Por mandato de los años he asistido al chequeo rutinario de la próstata y zonas aledañas en un consultorio de una clínica privada. Lea, para que no le pase a usted lo que a mí.
Había asistido con los resultados de análisis prescritos días antes por el doctor Taveras, quien había fallecido durante el proceso.
No había entrado bien a su estrecha oficina cuando me pidió los resultados del laboratorio de referencia que tenía a mano. De inmediato, pretendiendo de persuasor de primera, me ordenó mirar una ilustración a color sobre el organismo humano y comenzó a darme una “cátedra” sobre el aparato reproductor masculino y los riesgos. Luego me miró a los ojos y aseguró: “¡Usted tiene cáncer!”
No tardó un segundo para anunciarme que él y un grupo de amigos tenía para mí la “buena nueva”: semillas radioactivas. “Lo resolvemos rápido, las implantamos; es ambulatorio; todo depende de ti. Solo tiene que buscar dinero y yo los llamo. Sería aquí mismo en la clínica. Le mandaré a hacer estos análisis, y tiene que ir a este laboratorio, a éste que le digo, está en Gazcue. Y con los resultados vuelva aquí”. No me preguntó nada, no me dejó hablar; tampoco me hizo el famoso tacto rectal, prueba incómoda pero fundamental para identificar tumores en próstata.
Impresionado por la embestida del “especialista” —no inconsciente—, salí raudo hacia un laboratorio de referencia diferente al sitio indicado por el hipocrático urólogo. Una semana después, cuando regresé a su despacho del centro oriental y le presenté “los papeles”, tras ver que el timbrado de la hoja no era lo recomendado, reaccionó iracundo. Los tiró y me increpó: ¡Yo le dije a usted a donde tenía que ir; eso no sirve”.
Me marché “con el rabo entre las piernas”. Y, aunque descreí de tétrico anuncio, opté por una cita con otro especialista, para descartar CA. Los análisis de prestigiosos laboratorios y los tactos mandatorios han rechazado la “mala noticia” que me había dado el susodicho para colocarme a las puertas del quirófano. De eso ha pasado cerca de una década.
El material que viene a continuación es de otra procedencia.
(** The replacement fields that occur in the source's format strings:
    [{}], [{:0Nd}] (sign-aware zero padding of an [int]) and
    [{:F<N}] / [{:F>N}] (fill [F], left or right aligned, width [N]). *)
Inductive field : Type :=
| Plain
| ZeroD (width : Z)
| FillLeft (fill : char) (width : Z)
| FillRight (fill : char) (width : Z).

Definition format_field (f : field) (v : value) : result str :=
  match f, v with
  | Plain, _ => Ok (to_str v)
  | ZeroD w, VInt z =>
      let sign := if z <? 0 then lit "-" else [] in
      let ds := digits (Z.abs_N z) in
      Ok (sign ++ replicate (Z.to_nat w - length sign - length ds) 48%N ++ ds)
  | ZeroD _, VStr _ => Raise ValueError
  | FillLeft c w, _ => Ok (ljust (to_str v) w c)
  | FillRight c w, _ => Ok (rjust (to_str v) w c)
  end.

(** A format string, split into literal text and replacement fields. *)
Inductive piece : Type :=
| Text (s : string)
| Field (f : field).

(** [fmt.format(args...)]: the fields take the arguments in order; a field
    without an argument raises [IndexError], spare arguments are ignored. *)
Fixpoint format (fmt : list piece) (args : list value) : result str :=
  match fmt with
  | [] => Ok []
  | Text s :: fmt' => rest ← format fmt' args; Ok (lit s ++ rest)
  | Field f :: fmt' =>
      match args with
      | [] => Raise IndexError
      | v :: args' =>
          s ← format_field f v;
          rest ← format fmt' args';
          Ok (s ++ rest)
      end
  end.

(** [s.encode('ascii', errors = 'replace')]: a code point above 127
    becomes one question mark. *)
Definition encode_ascii_char (c : char) : byte :=
  if (c <? 128)%N then default "?"%byte (Byte.of_N c) else "?"%byte.
Definition encode_ascii_replace (s : str) : bytes :=
  encode_ascii_char <$> s.

(** [b.decode('latin1')]: every octet is the code point of the same value. *)
Definition decode_latin1 (b : bytes) : str := Byte.to_N <$> b.
(** The transaction of [Activate]: the cooldowns of the same place and source give
    way, except that a subscription limit only gives way to another one. *)
Definition Activate (now : Z) (id : uuid) (p : ActivateRouteCooldownParams)
    (table : list RouteCooldown) : list RouteCooldown * RouteCooldown :=
  let item := activated now id p in
  let protectedReasons :=
    if bool_decide (rc_Reason item = CooldownReasonUpstreamSubscriptionLimitExceeded) then []
    else [CooldownReasonUpstreamSubscriptionLimitExceeded] in
  (clearMatching now (rc_SiteID item) (rc_SiteModelID item) (rc_SiteCredentialID item)
     (rc_Source item) protectedReasons table ++ [item], item).

Definition ClearActive (now : Z) (siteID : uuid) (siteModelID siteCredentialID : option uuid)
    (source : string) (table : list RouteCooldown) : list RouteCooldown :=
  clearMatching now siteID (nullUUID siteModelID) (nullUUID siteCredentialID) source [] table.

Record ClearActiveCooldownFilter := mkClearFilter {
  cf_SiteID : uuid;
  cf_SiteCredentialID : option uuid;
  cf_Reasons : list string
}.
Una pariente había sufrido una experiencia similar hace más o menos 20 años. Tras asistir a la emergencia de una reconocida clínica del Distrito Nacional a causa de un dolor en la espalda baja, un médico le diagnosticó “un problema grave” que debía ser “operado inmediatamente” si no quería “pasarse el resto de su vida” en una silla de ruedas. “Debes buscar 25 mil ahora, como adelanto”, le advirtió.
Ella me llamó desconsolada al filo de la medianoche. No quería ser discapacitada de golpe y porrazo. Le pedí calma y que dejará amanecer. En realidad, yo carecía de dinero, y menos con la urgencia del galeno. A la mañana siguiente solo atiné a llevarla a la emergencia del hospital público Salvador B. Gautier, a petición del reputado neurocirujano Ney Arias Lora. Él llamó seguido a un grupo de residentes de diferentes categorías, y les mostró la radiografía. Les preguntó: ¿Qué ven? Nada grave, coincidieron. Él ripostó: ¿Operable? Innecesario, resaltaron. Desde entonces, ella jamás ha hablado de dolores en su columna.
Casos similares llueven en clínicas privadas de todo el país. Solo que, diferentes a los citados, por desgracia, terminan en engaño cruel y agravamiento de las dolencias de los “clientes”, y hasta en la muerte. Una tragedia. Tan tragedia como los requisitos exigidos en las emergencias para atender a un ser humano en apuros; más si ha sufrido un accidente de tránsito, pues, aunque tenga la base del cráneo rota, nunca habrá cama si los parientes no pasan primero la tarjeta de crédito. Nadie, sin embargo, se atreve a tocar esta jabilla. La doblez reina.
El ejercicio de la medicina ya es puro negocio. No sería tan malo si, cada vez más, no estuviera tan contaminado con deshumanización y médicos delincuentes que actúan a sus anchas, sin control de nada ni nadie.